_Task_
Look over the listing below and report how many of its lines contain the string "PathSegment", with no other words.

START Extracted entries

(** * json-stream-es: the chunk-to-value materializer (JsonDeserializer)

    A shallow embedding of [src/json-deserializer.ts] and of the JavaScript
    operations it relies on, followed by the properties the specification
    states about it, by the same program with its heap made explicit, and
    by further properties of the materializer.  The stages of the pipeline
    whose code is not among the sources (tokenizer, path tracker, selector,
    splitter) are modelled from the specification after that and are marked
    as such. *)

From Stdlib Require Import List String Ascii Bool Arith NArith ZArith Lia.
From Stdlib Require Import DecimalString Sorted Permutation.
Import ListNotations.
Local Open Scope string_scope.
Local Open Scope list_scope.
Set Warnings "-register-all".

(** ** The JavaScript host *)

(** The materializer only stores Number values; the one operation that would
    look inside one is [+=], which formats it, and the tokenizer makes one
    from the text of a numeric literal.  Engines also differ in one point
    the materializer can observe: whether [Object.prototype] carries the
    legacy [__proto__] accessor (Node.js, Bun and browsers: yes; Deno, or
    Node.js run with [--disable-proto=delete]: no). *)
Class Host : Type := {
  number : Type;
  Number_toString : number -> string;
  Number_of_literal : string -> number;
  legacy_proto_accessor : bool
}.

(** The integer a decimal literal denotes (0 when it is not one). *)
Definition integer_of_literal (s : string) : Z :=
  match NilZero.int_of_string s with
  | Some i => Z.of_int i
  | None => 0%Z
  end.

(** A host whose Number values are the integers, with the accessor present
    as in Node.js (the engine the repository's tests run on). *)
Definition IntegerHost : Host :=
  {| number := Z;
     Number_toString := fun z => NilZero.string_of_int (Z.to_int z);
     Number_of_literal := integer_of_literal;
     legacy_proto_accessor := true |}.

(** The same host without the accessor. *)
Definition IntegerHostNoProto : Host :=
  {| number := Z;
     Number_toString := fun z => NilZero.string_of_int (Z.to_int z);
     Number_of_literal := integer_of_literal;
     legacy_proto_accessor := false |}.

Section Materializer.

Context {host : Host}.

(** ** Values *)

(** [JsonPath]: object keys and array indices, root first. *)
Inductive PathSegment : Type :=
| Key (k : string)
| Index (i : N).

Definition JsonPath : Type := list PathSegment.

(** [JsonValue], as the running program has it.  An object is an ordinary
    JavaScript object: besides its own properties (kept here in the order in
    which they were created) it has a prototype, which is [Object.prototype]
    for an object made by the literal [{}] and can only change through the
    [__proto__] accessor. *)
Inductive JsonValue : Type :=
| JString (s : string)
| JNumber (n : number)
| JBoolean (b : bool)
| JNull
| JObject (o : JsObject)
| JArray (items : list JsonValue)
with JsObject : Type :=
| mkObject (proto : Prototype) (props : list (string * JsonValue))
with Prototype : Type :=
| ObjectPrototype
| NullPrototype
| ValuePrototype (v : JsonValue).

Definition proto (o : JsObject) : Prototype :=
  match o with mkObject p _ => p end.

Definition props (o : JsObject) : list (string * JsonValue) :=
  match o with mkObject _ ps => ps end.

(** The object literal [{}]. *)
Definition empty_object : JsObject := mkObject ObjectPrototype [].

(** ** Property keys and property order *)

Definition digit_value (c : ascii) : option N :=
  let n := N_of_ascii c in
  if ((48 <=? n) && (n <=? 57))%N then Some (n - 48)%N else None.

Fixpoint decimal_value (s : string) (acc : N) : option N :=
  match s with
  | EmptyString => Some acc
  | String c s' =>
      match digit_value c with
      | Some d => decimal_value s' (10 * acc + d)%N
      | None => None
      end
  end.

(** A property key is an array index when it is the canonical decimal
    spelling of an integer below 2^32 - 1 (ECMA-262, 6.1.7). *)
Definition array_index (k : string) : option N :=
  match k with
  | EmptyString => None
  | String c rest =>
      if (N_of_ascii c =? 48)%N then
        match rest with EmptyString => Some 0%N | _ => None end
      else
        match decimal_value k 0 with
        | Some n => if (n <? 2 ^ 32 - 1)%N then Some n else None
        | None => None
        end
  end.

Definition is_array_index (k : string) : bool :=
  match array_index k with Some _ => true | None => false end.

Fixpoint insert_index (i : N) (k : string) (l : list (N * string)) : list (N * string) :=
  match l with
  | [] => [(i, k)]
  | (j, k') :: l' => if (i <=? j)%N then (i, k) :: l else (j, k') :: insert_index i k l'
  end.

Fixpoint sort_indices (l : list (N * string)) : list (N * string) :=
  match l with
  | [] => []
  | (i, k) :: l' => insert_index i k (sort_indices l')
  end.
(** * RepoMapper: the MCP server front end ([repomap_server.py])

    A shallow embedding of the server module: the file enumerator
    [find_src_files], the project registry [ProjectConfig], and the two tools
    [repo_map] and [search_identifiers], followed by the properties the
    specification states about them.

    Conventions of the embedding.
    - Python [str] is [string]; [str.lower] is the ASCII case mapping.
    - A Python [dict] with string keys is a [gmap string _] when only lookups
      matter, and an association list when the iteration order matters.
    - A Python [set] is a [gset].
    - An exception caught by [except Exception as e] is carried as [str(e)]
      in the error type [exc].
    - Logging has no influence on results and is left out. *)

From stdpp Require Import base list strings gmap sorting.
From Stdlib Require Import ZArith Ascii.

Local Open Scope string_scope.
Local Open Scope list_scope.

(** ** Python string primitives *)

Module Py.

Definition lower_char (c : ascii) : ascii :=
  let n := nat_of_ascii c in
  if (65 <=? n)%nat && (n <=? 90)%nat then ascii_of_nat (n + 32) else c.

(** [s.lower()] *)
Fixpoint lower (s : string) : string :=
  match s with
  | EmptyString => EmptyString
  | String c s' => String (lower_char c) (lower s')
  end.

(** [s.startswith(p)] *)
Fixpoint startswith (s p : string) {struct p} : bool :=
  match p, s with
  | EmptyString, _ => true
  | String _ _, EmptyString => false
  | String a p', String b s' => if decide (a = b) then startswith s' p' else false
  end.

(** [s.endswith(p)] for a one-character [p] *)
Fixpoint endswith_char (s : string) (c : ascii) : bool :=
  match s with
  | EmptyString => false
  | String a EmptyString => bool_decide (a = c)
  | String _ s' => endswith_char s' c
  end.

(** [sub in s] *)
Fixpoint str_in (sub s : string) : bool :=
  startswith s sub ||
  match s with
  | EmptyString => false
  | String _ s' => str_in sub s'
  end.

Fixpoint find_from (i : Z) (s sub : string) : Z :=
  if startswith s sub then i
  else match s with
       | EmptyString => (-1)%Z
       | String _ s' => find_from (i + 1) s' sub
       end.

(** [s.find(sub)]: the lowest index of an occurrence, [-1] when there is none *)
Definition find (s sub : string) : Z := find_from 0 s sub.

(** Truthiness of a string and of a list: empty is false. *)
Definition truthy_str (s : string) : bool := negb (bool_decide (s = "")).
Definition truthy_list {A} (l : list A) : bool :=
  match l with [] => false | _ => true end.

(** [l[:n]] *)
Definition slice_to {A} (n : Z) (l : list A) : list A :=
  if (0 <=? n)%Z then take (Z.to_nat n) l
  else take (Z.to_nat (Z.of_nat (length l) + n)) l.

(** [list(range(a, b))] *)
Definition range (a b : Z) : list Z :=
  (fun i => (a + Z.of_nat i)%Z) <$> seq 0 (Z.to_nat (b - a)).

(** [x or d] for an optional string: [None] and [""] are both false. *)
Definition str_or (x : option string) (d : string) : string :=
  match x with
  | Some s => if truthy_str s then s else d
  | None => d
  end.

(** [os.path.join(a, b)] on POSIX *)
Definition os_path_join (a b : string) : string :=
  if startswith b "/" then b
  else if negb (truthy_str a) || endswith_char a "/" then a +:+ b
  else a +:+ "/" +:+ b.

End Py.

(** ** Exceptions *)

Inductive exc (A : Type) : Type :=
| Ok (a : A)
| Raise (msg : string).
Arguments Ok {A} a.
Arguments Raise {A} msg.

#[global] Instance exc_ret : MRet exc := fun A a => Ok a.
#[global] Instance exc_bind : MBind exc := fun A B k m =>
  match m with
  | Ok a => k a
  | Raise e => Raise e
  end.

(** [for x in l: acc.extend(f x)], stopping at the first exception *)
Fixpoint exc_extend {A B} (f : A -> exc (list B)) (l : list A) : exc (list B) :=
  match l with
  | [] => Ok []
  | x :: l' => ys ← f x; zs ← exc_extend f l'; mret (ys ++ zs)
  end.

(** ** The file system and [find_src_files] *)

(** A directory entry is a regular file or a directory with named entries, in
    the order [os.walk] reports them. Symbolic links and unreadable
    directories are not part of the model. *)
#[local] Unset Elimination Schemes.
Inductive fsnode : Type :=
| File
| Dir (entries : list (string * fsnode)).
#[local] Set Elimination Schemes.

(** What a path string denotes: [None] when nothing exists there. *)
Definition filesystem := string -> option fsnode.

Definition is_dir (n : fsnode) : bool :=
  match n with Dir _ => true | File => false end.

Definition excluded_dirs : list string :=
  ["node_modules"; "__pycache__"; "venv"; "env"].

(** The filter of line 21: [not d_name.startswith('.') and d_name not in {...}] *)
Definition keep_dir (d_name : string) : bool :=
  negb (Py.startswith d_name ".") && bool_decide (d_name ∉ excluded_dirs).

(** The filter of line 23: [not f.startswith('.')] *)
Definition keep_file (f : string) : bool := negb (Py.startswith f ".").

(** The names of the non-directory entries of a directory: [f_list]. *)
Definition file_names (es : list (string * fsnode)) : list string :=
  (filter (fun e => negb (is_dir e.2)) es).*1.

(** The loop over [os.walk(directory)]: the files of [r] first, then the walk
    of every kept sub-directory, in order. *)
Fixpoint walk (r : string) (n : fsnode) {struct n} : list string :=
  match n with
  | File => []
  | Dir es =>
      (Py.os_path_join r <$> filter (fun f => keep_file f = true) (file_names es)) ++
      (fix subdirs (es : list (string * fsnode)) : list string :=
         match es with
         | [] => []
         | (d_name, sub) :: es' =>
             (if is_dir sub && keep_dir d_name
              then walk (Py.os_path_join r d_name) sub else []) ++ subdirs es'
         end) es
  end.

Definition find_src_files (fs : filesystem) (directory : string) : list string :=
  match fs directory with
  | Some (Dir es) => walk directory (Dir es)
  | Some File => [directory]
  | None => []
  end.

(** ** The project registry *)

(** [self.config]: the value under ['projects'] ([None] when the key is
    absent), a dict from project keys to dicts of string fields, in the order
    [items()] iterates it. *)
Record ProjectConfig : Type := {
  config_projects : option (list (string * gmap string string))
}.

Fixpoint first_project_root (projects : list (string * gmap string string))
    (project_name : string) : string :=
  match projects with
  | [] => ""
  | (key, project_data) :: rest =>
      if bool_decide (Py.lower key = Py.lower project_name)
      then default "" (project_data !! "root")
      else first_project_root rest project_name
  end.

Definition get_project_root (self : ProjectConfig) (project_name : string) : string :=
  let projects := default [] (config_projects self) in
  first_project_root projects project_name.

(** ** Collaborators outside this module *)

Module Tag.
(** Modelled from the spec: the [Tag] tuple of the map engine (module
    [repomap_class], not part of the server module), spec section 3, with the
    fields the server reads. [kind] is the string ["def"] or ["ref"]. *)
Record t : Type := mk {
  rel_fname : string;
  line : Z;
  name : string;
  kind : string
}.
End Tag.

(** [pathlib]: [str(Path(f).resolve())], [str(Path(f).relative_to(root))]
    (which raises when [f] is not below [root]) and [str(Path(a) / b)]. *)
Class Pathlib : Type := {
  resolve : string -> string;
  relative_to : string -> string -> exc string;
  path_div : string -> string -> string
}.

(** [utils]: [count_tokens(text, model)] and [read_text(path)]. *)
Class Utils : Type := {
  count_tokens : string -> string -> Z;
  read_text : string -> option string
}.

END Extracted entries

_Your solution_
2